**ABOUT THIS TASK:** Word for word, restate the lines from the start of the data below through the line containing "ParameterPanel.frames_onChange parsed = Some".

**TASK INPUT:**
(** C9: every frame count stored through the frames slider (whose positions
    lie between its bounds 9 and 4097) or through the numeric input (whose
    text parsed to a number) is 1 + 8 k for some k >= 1 and lies within
    9 and 4097. *)
Theorem frames_controls_store_valid_counts :
  (∀ v : Q,
     (ParameterPanel.slider_min <= v)%Q → (v <= ParameterPanel.slider_max)%Q →
     ParameterPanel.valid_frames (ParameterPanel.frames_onValueChange v))
  ∧ (∀ (parsed : option Z) (n : Z),
       ParameterPanel.frames_onChange parsed = Some n →
       ParameterPanel.valid_frames n).
Proof.
  split.
  - intros v Hlo Hhi.
    destruct (snap_frames_in_range v Hlo Hhi) as (k & Hk & Heq).
    unfold ParameterPanel.valid_frames, ParameterPanel.frames_onValueChange.
    rewrite Heq. split; [exists k|]; lia.
  - intros [v|] n Heq; [|discriminate].
    unfold ParameterPanel.frames_onChange in Heq. injection Heq as <-.
    unfold ParameterPanel.valid_frames, ParameterPanel.snap_frames.
    set (r := ParameterPanel.Math_round _).
    destruct (Z_lt_le_dec r 1) as [Hsmall|Hge].
    + split; [exists 1|]; lia.
    + destruct (Z_lt_le_dec 512 r) as [Hbig|Hle].
      * split; [exists 512|]; lia.
      * split; [exists r|]; lia.
Qed.

Lemma frames_controls_store_valid_counts_witness :
  ParameterPanel.valid_frames (ParameterPanel.frames_onValueChange 4093)
  ∧ ParameterPanel.valid_frames 17.
Proof.
  split.
  - apply (proj1 frames_controls_store_valid_counts 4093%Q); discriminate.
  - apply (proj2 frames_controls_store_valid_counts (Some 14) 17). reflexivity.
Defined.

(** ** The step shown for a status line *)

(** C4: when a status line contains markers, the step shown is the most
    advanced of the steps whose markers occur in it, wherever in the line
    they stand: of two markers of different steps the one of the later step
    decides, and no marker present can pull the result below its own
    step. *)
Theorem most_advanced_marker_decides (line : string) (progress : Q) :
  let shown := ProgressIndicator.getCurrentStepIndex (Some line) progress in
  (ProgressIndicator.phases_present line ≠ [] →
     shown = max_list (ProgressIndicator.phases_present line))
  ∧ (∀ kw p,
       In (kw, p) ProgressIndicator.markers →
       ProgressIndicator.includes (ProgressIndicator.toLowerCase line) kw = true →
       (p ≤ shown)%nat)
  ∧ (∀ kw1 p1 kw2 p2,
       In (kw1, p1) ProgressIndicator.markers →
       In (kw2, p2) ProgressIndicator.markers →
       ProgressIndicator.includes (ProgressIndicator.toLowerCase line) kw1 = true →
       ProgressIndicator.includes (ProgressIndicator.toLowerCase line) kw2 = true →
       (p1 < p2)%nat →
       (p2 ≤ shown)%nat ∧ shown ≠ p1).
Proof.
  assert (Hmax :
    ProgressIndicator.phases_present line ≠ [] →
    ProgressIndicator.getCurrentStepIndex (Some line) progress
    = max_list (ProgressIndicator.phases_present line)).
  { unfold ProgressIndicator.getCurrentStepIndex, ProgressIndicator.phases_present,
      ProgressIndicator.markers.
    change (default "" (Some line)) with line.
    generalize (ProgressIndicator.toLowerCase line) as text. intros text.
    cbn [List.filter map fst snd].
    destruct (ProgressIndicator.includes text "saving");
      destruct (ProgressIndicator.includes text "finaliz");
      destruct (ProgressIndicator.includes text "mux");
      destruct (ProgressIndicator.includes text "decod");
      destruct (ProgressIndicator.includes text "streaming frames");
      destruct (ProgressIndicator.includes text "denois");
      destruct (ProgressIndicator.includes text "stage 1");
      destruct (ProgressIndicator.includes text "stage 2");
      destruct (ProgressIndicator.includes text "load");
      destruct (ProgressIndicator.includes text "encod");
      cbn [orb map snd max_list]; intros Hne;
      solve [reflexivity | now destruct Hne]. }
  assert (Hge : ∀ kw p,
    In (kw, p) ProgressIndicator.markers →
    ProgressIndicator.includes (ProgressIndicator.toLowerCase line) kw = true →
    (p ≤ ProgressIndicator.getCurrentStepIndex (Some line) progress)%nat).
  { intros kw p Hin Hinc.
    assert (Hp : In p (ProgressIndicator.phases_present line)).
    { unfold ProgressIndicator.phases_present.
      apply (in_map snd _ (kw, p)). apply filter_In. now split. }
    rewrite Hmax by (intros Hnil; now rewrite Hnil in Hp).
    apply max_list_elem_of_le. now apply list_elem_of_In. }
  cbv zeta. split; [exact Hmax|]. split; [exact Hge|].
  intros kw1 p1 kw2 p2 Hin1 Hin2 Hinc1 Hinc2 Hlt.
  specialize (Hge kw2 p2 Hin2 Hinc2). lia.
Qed.

Lemma most_advanced_marker_decides_witness :
  ProgressIndicator.getCurrentStepIndex (Some "Decoding latents (denoising done)") 12
  = max_list (ProgressIndicator.phases_present "Decoding latents (denoising done)")
  ∧ (2 ≤ ProgressIndicator.getCurrentStepIndex
           (Some "Decoding latents (denoising done)") 12)%nat.
Proof.
  split.
  - apply (proj1 (most_advanced_marker_decides
                    "Decoding latents (denoising done)" 12)).
    vm_compute. discriminate.
  - apply (proj2 (proj2 (most_advanced_marker_decides
                           "Decoding latents (denoising done)" 12))
                 "denois" 1%nat "decod" 2%nat);
      vm_compute; auto 12.
Defined.

(** ** Streamed messages *)

(** C7: handling a streamed message never throws, whatever the text: the
    socket's message handler always returns; text that does not parse, a
    parsed value without a readable type and an unhandled type leave every
    state hook and the set of open sockets as they were. *)
Theorem streamed_message_never_throws
    (JSON_parse : string → Completion JValue) (job : JValue)
    (params : GenerationParams.t) (data : string) (s : VideoGenerator.State) :
  let r := Socket.onmessage JSON_parse VideoGenerator.console_error
             (VideoGenerator.onMessage job params) data s in
  r.2 = Normal tt
  ∧ (VideoGenerator.unrecognized JSON_parse data = true →
       VideoGenerator.hooks r.1 = VideoGenerator.hooks s
       ∧ VideoGenerator.sockets r.1 = VideoGenerator.sockets s).
Proof.
  unfold Socket.onmessage, VideoGenerator.unrecognized. cbv zeta. run_eff.
  destruct (JSON_parse data) as [update|e]; cbn; [|now auto].
  unfold VideoGenerator.onMessage. run_eff.
  destruct (get update "type") as [type|e]; cbn; [|now auto].
  destruct (is_str type "progress"); cbn.
  { split; [|discriminate].
    destruct (get update "progress"); cbn; [|reflexivity].
    destruct (get update "current_step"); reflexivity. }
  destruct (is_str type "complete"); cbn.
  { split; [|discriminate].
    destruct (get update "output_path"); cbn; [|reflexivity].
    destruct (get job "job_id"); reflexivity. }
  destruct (is_str type "error"); cbn.
  { split; [|discriminate]. destruct (get update "error"); reflexivity. }
  now auto.
Qed.

Lemma streamed_message_never_throws_witness :
  VideoGenerator.hooks
    (Socket.onmessage (fun _ => Throw SyntaxError) VideoGenerator.console_error
       (VideoGenerator.onMessage (JObj [("job_id", JStr "job-1")])
          (GenerationParams.mk "a red kite" 512 512 33 42 24 GenerationParams.distilled))
       "Traceback (most recent call last):" VideoGenerator.initial).1
  = VideoGenerator.hooks VideoGenerator.initial.
Proof.
  apply (proj2 (streamed_message_never_throws (fun _ => Throw SyntaxError)
                  (JObj [("job_id", JStr "job-1")])
                  (GenerationParams.mk "a red kite" 512 512 33 42 24
                     GenerationParams.distilled)
                  "Traceback (most recent call last):" VideoGenerator.initial)).
  reflexivity.
Defined.

(** ** Progress shown by the generation form *)

Lemma onMessage_progress job params update s :
  get update "type" = Normal (JStr "progress") →
  ∃ p step,
    get update "progress" = Normal p
    ∧ get update "current_step" = Normal step
    ∧ VideoGenerator.onMessage job params update s
      = (VideoGenerator.mkState VideoGenerator.Status.processing
           (js_or p (JNum 0)) (js_or step (JStr "Processing..."))
           (VideoGenerator.error s) (VideoGenerator.videoPath s)
           (VideoGenerator.history s) (VideoGenerator.sockets s)
           (VideoGenerator.console s), Normal tt).
Proof.
  intros Htype. unfold VideoGenerator.onMessage. run_eff. rewrite Htype. cbn.
  destruct update; try discriminate; unfold get in *; eauto.
Qed.

Lemma onMessage_complete job params update s :
  get update "type" = Normal (JStr "complete") →
  VideoGenerator.status (exec (VideoGenerator.onMessage job params update) s)
  = VideoGenerator.Status.completed
  ∧ VideoGenerator.progress (exec (VideoGenerator.onMessage job params update) s)
    = JNum 100.
Proof.
  intros Htype. unfold VideoGenerator.onMessage. run_eff. rewrite Htype. cbn.
  destruct (get update "output_path"); cbn; [|now split].
  destruct (get job "job_id"); now split.
Qed.

(** C1, as claimed, fails: two progress events with the same step text
    "Denoising", carrying 50 and then 30, leave the form showing 30 after
    50 within one step. *)
Lemma progress_decreases_within_step : ¬ Display.never_decreases_within_step.
Proof.
  intros Hclaim.
  pose (u50 := JObj [("type", JStr "progress"); ("progress", JNum 50);
                     ("current_step", JStr "Denoising")]).
  pose (u30 := JObj [("type", JStr "progress"); ("progress", JNum 30);
                     ("current_step", JStr "Denoising")]).
  specialize (Hclaim (JObj [("job_id", JStr "job-1")])
                (GenerationParams.mk "a red kite" 512 512 33 42 24
                   GenerationParams.distilled)
                u50 u30 VideoGenerator.initial eq_refl eq_refl eq_refl).
  vm_compute in Hclaim. now apply Hclaim.
Qed.

(** C1, amended: after a progress event the form shows the progress value
    that event carries (0 when it is missing or falsy), whatever it showed
    before, and its status is processing; a complete event sets status
    completed together with progress 100. *)
Theorem progress_shown_follows_events
    (job : JValue) (params : GenerationParams.t) (update : JValue)
    (s : VideoGenerator.State) :
  let s' := exec (VideoGenerator.onMessage job params update) s in
  (get update "type" = Normal (JStr "progress") →
     ∃ p, get update "progress" = Normal p
          ∧ VideoGenerator.progress s' = js_or p (JNum 0)
          ∧ VideoGenerator.status s' = VideoGenerator.Status.processing)
  ∧ (get update "type" = Normal (JStr "complete") →
     VideoGenerator.status s' = VideoGenerator.Status.completed
     ∧ VideoGenerator.progress s' = JNum 100).
Proof.
  cbv zeta. split.
  - intros Htype.
    destruct (onMessage_progress job params update s Htype) as (p & step & Hp & _ & Heq).
    exists p. unfold exec. rewrite Heq. now repeat split.
  - apply onMessage_complete.
Qed.

Lemma progress_shown_follows_events_witness :
  VideoGenerator.status
    (exec (VideoGenerator.onMessage (JObj [("job_id", JStr "job-1")])
             (GenerationParams.mk "a red kite" 512 512 33 42 24
                GenerationParams.distilled)
             (JObj [("type", JStr "complete"); ("output_path", JStr "out.mp4")]))
          VideoGenerator.initial)
  = VideoGenerator.Status.completed
  ∧ VideoGenerator.progress
      (exec (VideoGenerator.onMessage (JObj [("job_id", JStr "job-1")])
               (GenerationParams.mk "a red kite" 512 512 33 42 24
                  GenerationParams.distilled)
               (JObj [("type", JStr "complete"); ("output_path", JStr "out.mp4")]))
            VideoGenerator.initial)
    = JNum 100.
Proof.
  apply (proj2 (progress_shown_follows_events (JObj [("job_id", JStr "job-1")])
                  (GenerationParams.mk "a red kite" 512 512 33 42 24
                     GenerationParams.distilled)
                  (JObj [("type", JStr "complete"); ("output_path", JStr "out.mp4")])
                  VideoGenerator.initial)).
  reflexivity.
Defined.

(** ** How the stream can end *)

Lemma dispatch_message JSON_parse job params data update s :
  JSON_parse data = Normal update →
  exec (VideoGenerator.dispatch JSON_parse job params (WsMessage data)) s
  = exec (try_catch (VideoGenerator.onMessage job params update)
            (fun _ => VideoGenerator.console_error)) s.
Proof.
  intros Hparse. unfold VideoGenerator.dispatch, Socket.dispatch, Socket.onmessage.
  run_eff. now rewrite Hparse.
Qed.

(** C6, as claimed, fails: a form in status pending whose socket closes
    without a terminal event and without a transport error stays pending
    with no error text. *)
Lemma plain_close_leaves_form_waiting : ¬ Display.every_ending_is_reflected.
Proof.
  intros Hclaim.
  pose (params := GenerationParams.mk "a red kite" 512 512 33 42 24
                    GenerationParams.distilled).
  pose (job := JObj [("job_id", JStr "job-1"); ("status", JStr "pending")]).
  pose (s := exec (VideoGenerator.handleGenerate params
                     (Normal (mkResponse true (Normal job))))
                  VideoGenerator.initial).
  specialize (Hclaim (fun _ => Throw SyntaxError) job params WsClose s eq_refl I).
  vm_compute in Hclaim.
  destruct Hclaim as [H|[H|H]]; discriminate H.
Qed.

**EXERCISE OUTPUT:**
(** C9: every frame count stored through the frames slider (whose positions
    lie between its bounds 9 and 4097) or through the numeric input (whose
    text parsed to a number) is 1 + 8 k for some k >= 1 and lies within
    9 and 4097. *)
Theorem frames_controls_store_valid_counts :
  (∀ v : Q,
     (ParameterPanel.slider_min <= v)%Q → (v <= ParameterPanel.slider_max)%Q →
     ParameterPanel.valid_frames (ParameterPanel.frames_onValueChange v))
  ∧ (∀ (parsed : option Z) (n : Z),
       ParameterPanel.frames_onChange parsed = Some n →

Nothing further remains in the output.